In other words, the window was open.

Augustine “Doonie” Edwards and John Kenyon, the skipper and captain, respectively, of the grand, 80-foot ketch, Gloriana, seconded David T’s take on the situation. Doonie, a longtime friend of DR’s, and his sailing master, John, have been plying these waters aboard the Chilean-flagged Swan for decades, and when they confirmed that the window was open, skipper Mark Schrader decided that the time to sail for the Horn was now.

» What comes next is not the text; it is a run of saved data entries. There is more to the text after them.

(* ===== verification/PoolRead.v ===== *)
(** * Reading (read.go, pick.go, replicacache.go)

    Which replica serves a read: one ordered attempt after the other, or the
    least loaded and fastest holder with a reservation that lasts as long as the
    read; what the outcome says about the member; and the cache in front of the
    index lookups. *)
From S2P Require Import Prelude Filepath GoLib Retry Health PoolState PoolMember PoolPlacement PoolIndex PoolRepair.
From Stdlib Require Import SpecFloat.
Open Scope Z_scope.

Definition defaultMaxInflight : Z := 4.

Section Read.
Context {W : Type} {E : Env W} {P : Pool}.

(** ** The replica cache *)

Definition cache_get (id ver : string) (t : Z) (c : replicaCache) : option resolved * replicaCache :=
  match rc_m c !! (id, ver) with
  | None => (None, c)
  | Some e =>
      if bool_decide (cr_gen e <> rc_gen c) || bool_decide (cr_expires e <= t)
      then (None, c <| rc_m ::= delete (id, ver) |>)
      else (Some (cr_resolved e), c)
  end.

(** A full cache first drops what is stale, then everything. *)
Definition cache_put (id ver : string) (gen : Z) (v : resolved) (t : Z) (c : replicaCache) : replicaCache :=
  if decide (gen <> rc_gen c) then c
  else
    let m := rc_m c in
    let m := if decide (replicaCacheMax <= Z.of_nat (size m)) then
               let m := filter (fun ke => cr_gen (snd ke) = gen /\ t < cr_expires (snd ke)) m in
               if decide (replicaCacheMax <= Z.of_nat (size m)) then ∅ else m
             else m in
    c <| rc_m := <[(id, ver) := MkCached v gen (t + replicaCacheTTL)]> m |>.

Definition resolveFile (id ver : string) : M W (res gerr resolved) :=
  let- hit := (fun s => let '(v, c) := cache_get id ver (now (world s)) (cache s) in (v, s <| cache := c |>)) in
  match hit with
  | Some v => ret (Ok v)
  | None =>
      let- gen := reads (fun s => rc_gen (cache s)) in
      let- p := pathOf id in
      match p with
      | Err e => ret (Err e)
      | Ok pth =>
          let- row := reads (fun s => entryAt pth (idx s)) in
          match row with
          | None => ret (Err (wrap "resolve" (sent PErrNotFound)))
          | Some row =>
              if decide (en_kind row <> KindFile) then ret (Err (wrap "resolve" (sent PErrNotFound)))
              else if decide (ver <> "" /\ en_ctoken row <> ver) then ret (Err (wrap "changed" (sent PErrConflict)))
              else
                let- reps := reads (replicasOf pth (en_ctoken row)) in
                let v := MkResolved pth row reps in
                do- modify (fun s => s <| cache ::= cache_put id ver gen v (now (world s)) |>);
                ret (Ok v)
          end
      end
  end.

(** ** What a failed read says about a replica *)

Definition confirmMissing (m : member) (r : replicaRow) : M W unit :=
  let- st := call (b_Stat m (remoteID r)) in
  match st with
  | Ok _ => ret tt
  | Err e =>
      if errors_Is e PErrNotFound
      then execIndex (update_replicas (fun x => bool_decide (rp_path x = rp_path r /\ rp_member x = rp_member r))
                        (fun x => x <| rp_state := "missing" |>))
      else if unreachable (Some e) then note m (Some e) else ret tt
  end.

Definition no_replica : gerr := wrap "no replica" (sent PErrNotFound).
Definition all_gone : gerr := wrap "every replica is gone" (sent PErrNotFound).
Definition unavailable : gerr := wrap "unavailable" (sent PErrUnavailable).
Definition is_down (m : member) : gerr := Gerr (KText (m_name m)) [].

(** ** One ordered stream (read_fanout off) *)

Section Ordered.
(** One read of a replica: its result, the bytes it covered, and how long it
    took. *)
Context {A : Type} (act : member -> replicaRow -> M W (res gerr (A * Z))).

Fixpoint try_each (reps : list replicaRow) (lastUnreachable : option gerr) : M W (res gerr A) :=
  match reps with
  | [] => ret (Err match lastUnreachable with Some _ => unavailable | None => all_gone end)
  | r :: rest =>
      match byName (rp_member r) with
      | None => try_each rest lastUnreachable
      | Some m =>
          let- u := reads (usable m (ProbeInterval settings)) in
          if negb u then try_each rest (Some (is_down m))
          else
            let- start := reads (fun s => wall (world s)) in
            let- out := act m r in
            match out with
            | Ok (a, n) =>
                do- note m None;
                let- stop := reads (fun s => wall (world s)) in
                do- noteLatency m (stop - start) n;
                ret (Ok a)
            | Err e =>
                let- cerr := reads (fun s => ctx_Err (world s)) in
                match cerr with
                | Some _ => ret (Err e)
                | None =>
                    if errors_Is e PErrUnsupported then ret (Err e)
                    else if unreachable (Some e) then do- note m (Some e); try_each rest (Some e)
                    else if errors_Is e PErrNotFound then
                      do- note m None; do- confirmMissing m r; try_each rest lastUnreachable
                    else do- note m None; ret (Err e)
                end
            end
      end
  end.
Definition tryReplicas (reps : list replicaRow) : M W (res gerr A) :=
  if decide (reps = []) then ret (Err no_replica) else try_each reps None.
End Ordered.

(** ** Picking a replica *)

Record candidate := MkCandidate { c_m : member; c_r : replicaRow; c_degraded : bool }.

Definition limitsStreams (m : member) : bool := bool_decide (readFanout = fanoutAuto) && m_unofficial m.
Definition stream_count (s : pst W) (m : member) (r : replicaRow) : Z :=
  default 0 (streams s !! (m_name m, rp_path r)).

Definition streamFree (s : pst W) (cands : list candidate) : list candidate :=
  filter (fun c => limitsStreams (c_m c) = false \/ stream_count s (c_m c) (c_r c) = 0) cands.

Definition keepIf {A} (ok : A -> bool) (l : list A) : list A :=
  match filter (fun a => ok a = true) l with [] => l | k => k end.

(** *** choose *)

Definition lat_of (s : pst W) (c : candidate) : float :=
  let r := mrt_of s (c_m c) in if measured r then latency r else f0.
Definition fastest_of (s : pst W) (cands : list candidate) : float :=
  foldl (fun f c => let l := lat_of s c in if flt f0 l && (feq f f0 || flt l f) then l else f) f0 cands.
Definition load_of (s : pst W) (c : candidate) : float :=
  fdiv (f64 (inflight (mrt_of s (c_m c)))) (f64 (m_maxInflight (c_m c))).
Definition score_of (s : pst W) (fastest : float) (c : candidate) : float :=
  let l := lat_of s c in
  let rel := if flt f0 l && flt f0 fastest then fdiv l fastest else f1 in
  let sc := fadd (load_of s c) rel in
  if c_degraded c then fadd sc f1 else sc.
(** math.Min *)
Definition fnan (a : float) : bool := match a with S754_nan => true | _ => false end.
Definition fmin (a b : float) : float :=
  if fnan a then a else if fnan b then b else if flt b a then b else a.
Definition finf : float := S754_infinity false.

Definition lessBusy (s : pst W) (a b : candidate) : bool :=
  if negb (feq (load_of s a) (load_of s b)) then flt (load_of s a) (load_of s b)
  else
    let sa := served (mrt_of s (c_m a)) in
    let sb := served (mrt_of s (c_m b)) in
    if decide (sa <> sb) then bool_decide (sa < sb) else bool_decide (m_order (c_m a) < m_order (c_m b)).

Definition choose (s : pst W) (cands : list candidate) : option candidate :=
  let fastest := fastest_of s cands in
  let best := foldl (fun b c => fmin b (score_of s fastest c)) finf cands in
  foldl (fun pick c =>
    if flt (fadd best f02) (score_of s fastest c) then pick
    else match pick with
         | None => Some c
         | Some p => if lessBusy s c p then Some c else pick
         end) None cands.

(** *** One look at the candidates *)

Inductive picked := Picked (c : candidate) | WaitFor (pth : string) | NoHolder.

Definition healthy_of (s : pst W) (reps : list replicaRow) : list candidate :=
  omap (fun r => m ← byName (rp_member r);
    if Usable (snapshot m s) then Some (MkCandidate m r (bool_decide (state_of m s = HealthDegraded))) else None) reps.
Definition probing_of (s : pst W) (reps : list replicaRow) : list candidate :=
  omap (fun r => m ← byName (rp_member r);
    if Usable (snapshot m s) then None
    else if usable m (ProbeInterval settings) s then Some (MkCandidate m r false) else None) reps.

Definition pick_look (s : pst W) (reps : list replicaRow) : picked :=
  let healthy := healthy_of s reps in
  let probing := probing_of s reps in
  let usable_n := (length healthy + length probing)%nat in
  let final (cands : list candidate) :=
    match choose s (keepIf (fun c => bool_decide (inflight (mrt_of s (c_m c)) < m_maxInflight (c_m c))) cands) with
    | Some c => Picked c
    | None => NoHolder
    end in
  if decide (usable_n = 0)%nat then NoHolder
  else if decide (1 < usable_n)%nat then
    let fr := match streamFree s healthy with [] => streamFree s probing | l => l end in
    match fr with
    | [] => WaitFor (match reps with r :: _ => rp_path r | [] => "" end)
    | _ => final fr
    end
  else final (match healthy with [] => probing | l => l end).

(** The channel closed when a stream of the file ends, shared by every pick that
    waits for one. *)
Definition streamWaitLocked (pth : string) : M W nat := fun s =>
  match streamWake s !! pth with
  | Some ch => (ch, s)
  | None => (nextChan s, s <| streamWake ::= <[pth := nextChan s]> |> <| nextChan ::= S |>)
  end.

Inductive answered := Answer (c : candidate) | Wait (ch : nat) | Nothing.
Definition pickLocked (reps : list replicaRow) : M W answered := fun s =>
  match pick_look s reps with
  | Picked c => (Answer c, s)
  | WaitFor pth => let '(ch, s') := streamWaitLocked pth s in (Wait ch, s')
  | NoHolder => (Nothing, s)
  end.

(** The reservation a pick makes, and its return, which wakes whoever waits for
    a stream of the file. *)
Definition reserve (c : candidate) (s : pst W) : pst W :=
  let s := upd_mrt (c_m c) (fun r => r <| inflight ::= Z.add 1 |>) s in
  if limitsStreams (c_m c)
  then s <| streams ::= <[(m_name (c_m c), rp_path (c_r c)) := stream_count s (c_m c) (c_r c) + 1]> |>
  else s.

Definition release (m : member) (r : replicaRow) (s : pst W) : pst W :=
  let s := upd_mrt m (fun x => x <| inflight ::= fun n => n - 1 |>) s in
  if limitsStreams m
  then
    let s := if decide (stream_count s m r <= 1) then s <| streams ::= delete (m_name m, rp_path r) |>
             else s <| streams ::= <[(m_name m, rp_path r) := stream_count s m r - 1]> |> in
    match streamWake s !! rp_path r with
    | Some ch => s <| closedChans ::= union {[ch]} |> <| streamWake ::= delete (rp_path r) |>
    | None => s
    end
  else s.

(** lease.done: [ok] is the bytes delivered and the time taken. *)
Definition lease_done (m : member) (r : replicaRow) (ok : option (Z * Z)) : M W unit :=
  do- modify (release m r);
  match ok with
  | None => ret tt
  | Some (n, d) =>
      do- modify (upd_mrt m (fun x => x <| served ::= Z.add n |>));
      noteLatency m d n
  end.

Definition dropMember (reps : list replicaRow) (n : string) : list replicaRow :=
  filter (fun r => rp_member r <> n) reps.

Section FanOut.
(** One read of a reserved replica; on success it has returned the reservation
    or handed it on.  [others] is what other readers do while a pick waits, and
    [woken] which case select takes when both are ready. *)
Context {A : Type} (act : member -> replicaRow -> M W (res gerr A)) (others : pst W -> pst W) (woken : pst W -> bool).

(** The select of pickReplica: [Some None] is a closed channel, [None] still
    waiting when the fuel ran out. *)
Fixpoint await_wake (fuel : nat) (ch : nat) : M W (option (option gerr)) := fun s =>
  let closed := bool_decide (ch ∈ closedChans s) in
  match ctx_Err (world s) with
  | Some e => if closed && woken s then (Some None, s) else (Some (Some e), s)
  | None =>
      if closed then (Some None, s)
      else match fuel with O => (None, s) | S fuel' => await_wake fuel' ch (others s) end
  end.

(** [None]: still waiting when the fuel ran out. *)
Fixpoint pickReplica (fuel : nat) (reps : list replicaRow) : M W (option (res gerr (option candidate))) :=
  match fuel with
  | O => ret None
  | S fuel' =>
      let- p := pickLocked reps in
      match p with
      | Answer c => do- modify (reserve c); ret (Some (Ok (Some c)))
      | Nothing => ret (Some (Ok None))
      | Wait ch =>
          let- w := await_wake fuel ch in
          match w with
          | None => ret None
          | Some (Some e) => ret (Some (Err e))
          | Some None => pickReplica fuel' reps
          end
      end
  end.

Definition nobody_left (reps : list replicaRow) (lastUnreachable : option gerr) : gerr :=
  if bool_decide (lastUnreachable <> None) || existsb (fun r => bool_decide (is_Some (byName (rp_member r)))) reps
  then unavailable else all_gone.

Fixpoint fan_out (waits : nat) (fuel : nat) (reps : list replicaRow) (lastUnreachable : option gerr) : M W (option (res gerr A)) :=
  match fuel with
  | O => ret None
  | S fuel' =>
      let- p := pickReplica waits reps in
      match p with
      | None => ret None
      | Some (Err e) => ret (Some (Err e))
      | Some (Ok None) => ret (Some (Err (nobody_left reps lastUnreachable)))
      | Some (Ok (Some c)) =>
          let rest := dropMember reps (rp_member (c_r c)) in
          let m := c_m c in
          let- out := act m (c_r c) in
          match out with
          | Ok a => do- note m None; ret (Some (Ok a))
          | Err e =>
              do- lease_done m (c_r c) None;
              let- cerr := reads (fun s => ctx_Err (world s)) in
              match cerr with
              | Some _ => ret (Some (Err e))
              | None =>
                  if errors_Is e PErrUnsupported then ret (Some (Err e))
                  else if unreachable (Some e) then do- note m (Some e); fan_out waits fuel' rest (Some e)
                  else if errors_Is e PErrNotFound then
                    do- note m None; do- confirmMissing m (c_r c); fan_out waits fuel' rest lastUnreachable
                  else do- note m None; ret (Some (Err e))
              end
          end
      end
  end.
Definition fanOut (waits : nat) (reps : list replicaRow) : M W (option (res gerr A)) :=
  if decide (reps = []) then ret (Some (Err no_replica)) else fan_out waits (S (length reps)) reps None.
End FanOut.
End Read.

The evening before, on Thursday night, was a big one on Ocean Watch, as we were boarded by a gang of bandanna-clad Chilean pirates known as the Brotherhood of the Coast. Our brothers in the sea were armed with food and drink, and after a merry old time of it, we repaired to Gloriana for a sumptuous dinner. Gloriana, also bound for Cape Horn, set out early this morning, and Ocean Watch followed about an hour later.

We were chasing history.

The first European sailors to lay eyes on the Horn may well have been Drake and his crew. In the fall of 1578, in the course of his epic circumnavigation, Drake sailed through the Strait of Magellan and into the Pacific Ocean. Before he got very far, a vicious northerly filled in and Drake was blown southwards, towards Antarctica. South of Tierra del Fuego, he realized that the archipelago was not another continent, the belief at the time, but a group of islands – including Isla Hornos – bordering an open sea. That open expanse of water between the Horn and Antarctica is today known as Drake Passage, an enduring epitaph for his troubles.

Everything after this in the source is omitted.